The co-ordination of small molecules by manganese(II) phosphine complexes. Part 3. The dependence on the nature of the halogen in [MnX2(PR3)](X = Cl, Br, or I; R3= PhMe2, PhEt2, PhPrn2, PhBun2, PhBui3, Prn3, Bun3, or Ph3) on adduct formation with sulphur dioxide in the solid state and in tetrahydrofuran solution

Abstract

The reaction of the complexes [MnX₂(PR₃)](X = Cl, Br, or I; R₃= PhMe₂, PhEt₂, PhPrⁿ₂, PhBuⁿ₂, PhBuⁱ₂, Prⁿ₃, Buⁿ₃, or Ph₃) with sulphur dioxide in the solid state, in toluene slurries and in tetrahydrofuran (thf) has been studied. In all three systems a strong dependence on the nature of the halide is observed.
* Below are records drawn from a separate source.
(** C1 (as stated) does not hold: it is not the case that for every
    generated ML-KEM-768 key pair encapsulation with the public key returns
    a result.  Neither backend does. *)
Lemma generated_kem_key_cannot_encapsulate :
  ~ (forall (W : Type) (pqclean : PQClean W) (w w1 : W)
       (kp : list (string * Napi.Value)) (pk : list byte),
        Direct.GenerateKEMKeyPair [] w = (Returns (Napi.Object kp), w1) ->
        Napi.Get "publicKey" kp = Some (Napi.Buffer pk) ->
        exists result w2,
          Direct.KEMEncapsulate [Napi.Buffer pk] w1 = (Returns result, w2))
  /\ ~ (forall (W : Type) (oqs : LibOQS W) (w w1 : W)
          (kp : list (string * Napi.Value)) (pk : list byte),
           Registry.GenerateKEMKeyPair [] w = (Returns (Napi.Object kp), w1) ->
           Napi.Get "publicKey" kp = Some (Napi.Buffer pk) ->
           exists result w2,
             Registry.KEMEncapsulate [Napi.Buffer pk] w1
             = (Returns result, w2)).
Proof.
  split; intros Hclaim.
  - destruct (Hclaim nat Toy.pqclean 5 6 _ (repeat x05 1184) eq_refl eq_refl)
      as (result & w2 & Hcall).
    discriminate Hcall.
  - destruct (Hclaim nat Toy.liboqs 5 6 _ (repeat x05 1184) eq_refl eq_refl)
      as (result & w2 & Hcall).
    discriminate Hcall.
Qed.

(** ** Buffer lengths on entry *)

(** C2 (as the code has it).  Encapsulation and decapsulation fail on every
    call, whatever the lengths of their buffers, with the "not yet
    implemented" error of the stub: no primitive is reached and no buffer is
    read.  [VerifySignature] does not validate the length of the public key
    and raises no length error: given a buffer at least as long as the
    declared public key it hands the first declared-length bytes to the
    primitive and returns the primitive's verdict as a boolean. *)
Theorem lengths_are_not_validated (W : Type) (oqs : LibOQS W)
  (pqclean : PQClean W) (info : list Napi.Value)
  (data signature public_key : list byte) (w : W) :
  (Registry.KEMEncapsulate info w
   = (Throws (Napi.Error "KEMEncapsulate not yet implemented"), w)
   /\ Registry.KEMDecapsulate info w
      = (Throws (Napi.Error "KEMDecapsulate not yet implemented"), w)
   /\ Direct.KEMEncapsulate info w
      = (Throws (Napi.Error "KEMEncapsulate not yet implemented"), w)
   /\ Direct.KEMDecapsulate info w
      = (Throws (Napi.Error "KEMDecapsulate not yet implemented"), w))
  /\ (Direct.MLDSA65_PUBLICKEYBYTES <= length public_key ->
      Direct.VerifySignature
        [Napi.Buffer data; Napi.Buffer signature; Napi.Buffer public_key] w
      = (Returns
           (Napi.Boolean
              (fst (PQCLEAN_MLDSA65_CLEAN_crypto_sign_open
                      (signature ++ data)
                      (firstn Direct.MLDSA65_PUBLICKEYBYTES public_key))
               =? 0)%Z), w))
  /\ (forall sig : OQS_SIG.t,
        OQS_SIG_new OQS_SIG_alg_ml_dsa_65 = Some sig ->
        OQS_SIG.length_public_key sig <= length public_key ->
        Registry.VerifySignature
          [Napi.Buffer data; Napi.Buffer signature; Napi.Buffer public_key] w
        = (Returns
             (Napi.Boolean
                (OQS_STATUS_eqb
                   (OQS_SIG_verify sig data signature
                      (firstn (OQS_SIG.length_public_key sig) public_key))
                   OQS_SUCCESS)), w)).
Proof.
  split; [repeat split |]. split.
  - apply direct_verify_buffers.
  - intros sig. apply registry_verify_buffers.
Qed.

(** [lengths_are_not_validated] at a public key one byte too long. *)
Lemma lengths_are_not_validated_witness :
  Direct.VerifySignature (pqclean := Toy.pqclean)
    [Napi.Buffer Toy.message; Napi.Buffer Toy.signature;
     Napi.Buffer (Toy.public_key ++ [x00])] 5
  = (Returns (Napi.Boolean true), 5)
  /\ Registry.VerifySignature (oqs := Toy.liboqs)
       [Napi.Buffer Toy.message; Napi.Buffer Toy.signature;
        Napi.Buffer (Toy.public_key ++ [x00])] 5
     = (Returns (Napi.Boolean true), 5).
Proof.
  pose proof (lengths_are_not_validated nat Toy.liboqs Toy.pqclean []
                Toy.message Toy.signature (Toy.public_key ++ [x00]) 5)
    as (_ & Hdirect & Hregistry).
  split.
  - rewrite Hdirect; [vm_compute; reflexivity | vm_compute; lia].
  - rewrite (Hregistry Toy.ml_dsa_65);
      [vm_compute; reflexivity | reflexivity | vm_compute; lia].
Defined.

(** C2 (as stated) does not hold.  With a public key one byte longer than
    declared both backends return a boolean instead of failing, and with an
    empty public key the primitive reads past the end of the buffer. *)
Lemma verify_takes_wrong_length_key :
  length (Toy.public_key ++ [x00]) <> Direct.MLDSA65_PUBLICKEYBYTES
  /\ Direct.VerifySignature (pqclean := Toy.pqclean)
       [Napi.Buffer Toy.message; Napi.Buffer Toy.signature;
        Napi.Buffer (Toy.public_key ++ [x00])] 5
     = (Returns (Napi.Boolean true), 5)
  /\ Registry.VerifySignature (oqs := Toy.liboqs)
       [Napi.Buffer Toy.message; Napi.Buffer Toy.signature;
        Napi.Buffer (Toy.public_key ++ [x00])] 5
     = (Returns (Napi.Boolean true), 5)
  /\ Direct.VerifySignature (pqclean := Toy.pqclean)
       [Napi.Buffer Toy.message; Napi.Buffer Toy.signature; Napi.Buffer []] 5
     = (Faults OutOfBoundsRead, 5)
  /\ Registry.VerifySignature (oqs := Toy.liboqs)
       [Napi.Buffer Toy.message; Napi.Buffer Toy.signature; Napi.Buffer []] 5
     = (Faults OutOfBoundsRead, 5).
Proof.
  split; [vm_compute; lia |].
  repeat split; vm_compute; reflexivity.
Qed.

(** ** Verification: mismatch and errors *)

(** C3 (as the code has it).  For every message, signature buffer and
    correctly sized public key, [VerifySignature] returns the boolean
    [false] when the primitive reports that the signature does not match,
    and a mismatch is never signalled by an exception.  The fixed backend
    raises no exception on three buffers; the registry backend raises one,
    "Failed to create ML-DSA-65 instance", and only when liboqs cannot create
    the ML-DSA-65 instance, whatever the message, signature and public key. *)
Theorem verify_reports_mismatch_as_false (W : Type) (oqs : LibOQS W)
  (pqclean : PQClean W) (data signature public_key : list byte) (w : W) :
  (length public_key = Direct.MLDSA65_PUBLICKEYBYTES ->
   fst (PQCLEAN_MLDSA65_CLEAN_crypto_sign_open (signature ++ data) public_key)
   <> 0%Z ->
   Direct.VerifySignature
     [Napi.Buffer data; Napi.Buffer signature; Napi.Buffer public_key] w
   = (Returns (Napi.Boolean false), w))
  /\ (forall sig : OQS_SIG.t,
        OQS_SIG_new OQS_SIG_alg_ml_dsa_65 = Some sig ->
        length public_key = OQS_SIG.length_public_key sig ->
        OQS_SIG_verify sig data signature public_key <> OQS_SUCCESS ->
        Registry.VerifySignature
          [Napi.Buffer data; Napi.Buffer signature; Napi.Buffer public_key] w
        = (Returns (Napi.Boolean false), w))
  /\ (forall (e : Napi.Exception) (w' : W),
        Direct.VerifySignature
          [Napi.Buffer data; Napi.Buffer signature; Napi.Buffer public_key] w
        <> (Throws e, w'))
  /\ (forall (e : Napi.Exception) (w' : W),
        Registry.VerifySignature
          [Napi.Buffer data; Napi.Buffer signature; Napi.Buffer public_key] w
        = (Throws e, w') ->
        OQS_SIG_new OQS_SIG_alg_ml_dsa_65 = None
        /\ e = Napi.Error "Failed to create ML-DSA-65 instance").
Proof.
  split; [| split; [| split]].
  - intros Hlen Hbad. rewrite direct_verify_buffers by lia.
    rewrite firstn_all2 by lia.
    destruct (Z.eqb_spec
                (fst (PQCLEAN_MLDSA65_CLEAN_crypto_sign_open
                        (signature ++ data) public_key)) 0);
      [contradiction | reflexivity].
  - intros sig Hnew Hlen Hbad.
    rewrite (registry_verify_buffers _ _ _ _ _ Hnew) by lia.
    rewrite firstn_all2 by lia.
    destruct (OQS_SIG_verify sig data signature public_key);
      [reflexivity | contradiction | reflexivity].
  - intros e w'.
    destruct (Nat.le_gt_cases Direct.MLDSA65_PUBLICKEYBYTES (length public_key)).
    + now rewrite direct_verify_buffers.
    + now rewrite direct_verify_short_key.
  - intros e w' Hthrows.
    destruct (OQS_SIG_new OQS_SIG_alg_ml_dsa_65) as [sig |] eqn:Hnew.
    + exfalso.
      destruct (Nat.le_gt_cases (OQS_SIG.length_public_key sig)
                  (length public_key)).
      * now rewrite (registry_verify_buffers _ _ _ _ _ Hnew) in Hthrows.
      * now rewrite (registry_verify_short_key _ _ _ _ _ Hnew) in Hthrows.
    + rewrite registry_verify_unavailable in Hthrows by exact Hnew.
      split; [reflexivity | congruence].
Qed.

(** [verify_reports_mismatch_as_false] on a signature with one byte changed,
    under the sample public key. *)
Lemma verify_reports_mismatch_as_false_witness :
  Direct.VerifySignature (pqclean := Toy.pqclean)
    [Napi.Buffer Toy.message; Napi.Buffer (x00 :: tl Toy.signature);
     Napi.Buffer Toy.public_key] 5
  = (Returns (Napi.Boolean false), 5)
  /\ Registry.VerifySignature (oqs := Toy.liboqs)
       [Napi.Buffer Toy.message; Napi.Buffer (x00 :: tl Toy.signature);
        Napi.Buffer Toy.public_key] 5
     = (Returns (Napi.Boolean false), 5).
Proof.
  pose proof (verify_reports_mismatch_as_false nat Toy.liboqs Toy.pqclean
                Toy.message (x00 :: tl Toy.signature) Toy.public_key 5)
    as (Hdirect & Hregistry & _).
  split.
  - apply Hdirect; [reflexivity | vm_compute; discriminate].
  - apply (Hregistry Toy.ml_dsa_65);
      [reflexivity | reflexivity | vm_compute; discriminate].
Defined.

(** C3 (as stated) does not hold: with a public key of the declared length
    the registry backend still raises an exception when liboqs has no
    ML-DSA-65 instance; and a public key of the wrong length, one byte too
    long, raises no exception in either backend. *)
Lemma registry_verify_raises_without_instance :
  (length Toy.public_key = 1952
   /\ Registry.VerifySignature (oqs := Toy.liboqs_without_ml_dsa)
        [Napi.Buffer Toy.message; Napi.Buffer Toy.signature;
         Napi.Buffer Toy.public_key] 5
      = (Throws (Napi.Error "Failed to create ML-DSA-65 instance"), 5))
  /\ (length (Toy.public_key ++ [x00]) = 1953
      /\ Registry.VerifySignature (oqs := Toy.liboqs)
           [Napi.Buffer Toy.message; Napi.Buffer Toy.signature;
            Napi.Buffer (Toy.public_key ++ [x00])] 5
         = (Returns (Napi.Boolean true), 5)
      /\ Direct.VerifySignature (pqclean := Toy.pqclean)
           [Napi.Buffer Toy.message; Napi.Buffer Toy.signature;
            Napi.Buffer (Toy.public_key ++ [x00])] 5
         = (Returns (Napi.Boolean true), 5)).
Proof. repeat split; vm_compute; reflexivity. Qed.

(** ** Length of a returned signature *)

(** C4 (as the code has it).  A successful [SignData] of the registry
    backend returns a buffer whose length is the signature length the
    primitive reported, and which holds exactly the bytes the primitive
    wrote when that length is at most [length_signature].  A successful
    [SignData] of the fixed backend returns [MLDSA65_SIGNATURE_BYTES] bytes
    whatever length the primitive reported. *)
Theorem signature_length_by_backend (W : Type) (oqs : LibOQS W)
  (pqclean : PQClean W) (info : list Napi.Value) (v : Napi.Value)
  (w w' : W) :
  (Registry.SignData info w = (Returns v, w') ->
   exists (sig : OQS_SIG.t) (secret_key written signature : list byte),
     OQS_SIG_new OQS_SIG_alg_ml_dsa_65 = Some sig
     /\ OQS_SIG_sign sig (Napi.Data (Napi.arg info 0)) secret_key w
        = ((OQS_SUCCESS, written), w')
     /\ v = Napi.Buffer signature
     /\ length signature = length written
     /\ (length written <= OQS_SIG.length_signature sig ->
         signature = written))
  /\ (Direct.SignData info w = (Returns v, w') ->
      exists signature : list byte,
        v = Napi.Buffer signature
        /\ length signature = Direct.MLDSA65_SIGNATURE_BYTES).
Proof.
  split; intros Hcall.
  - apply registry_sign_shape in Hcall
      as (sig & secret_key & written & Hnew & _ & Hsign & ->).
    exists sig, secret_key, written. eexists.
    repeat split; [exact Hnew | exact Hsign | apply resize_length |].
    intros Hfit. apply resize_store. now rewrite vector_length.
  - apply direct_sign_shape in Hcall as (secret_key & sm & _ & _ & ->).
    eexists. split; [reflexivity | apply signature_prefix_length].
Qed.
For X = Cl, no reaction takes place; for X = I, all complexes irreversibly absorb SO₂; for X = Br a borderline exists and the nature of the phosphine is important, viz. trialkylphosphines promote SO₂ binding, whereas complexes containing phenyl-substituted phosphines (except PPhMe₂) are inactive towards SO₂. The reaction stoicheiometry is unusual, [MnX₂(PR₃)(SO₂)_x](for measurements in the solid state x= 0.66, for thf solution x= 0.65–0.76). Although [MnI₂(PPh₃)] does not bind dioxygen it forms an adduct with sulphur dioxide in the solid state and in thf.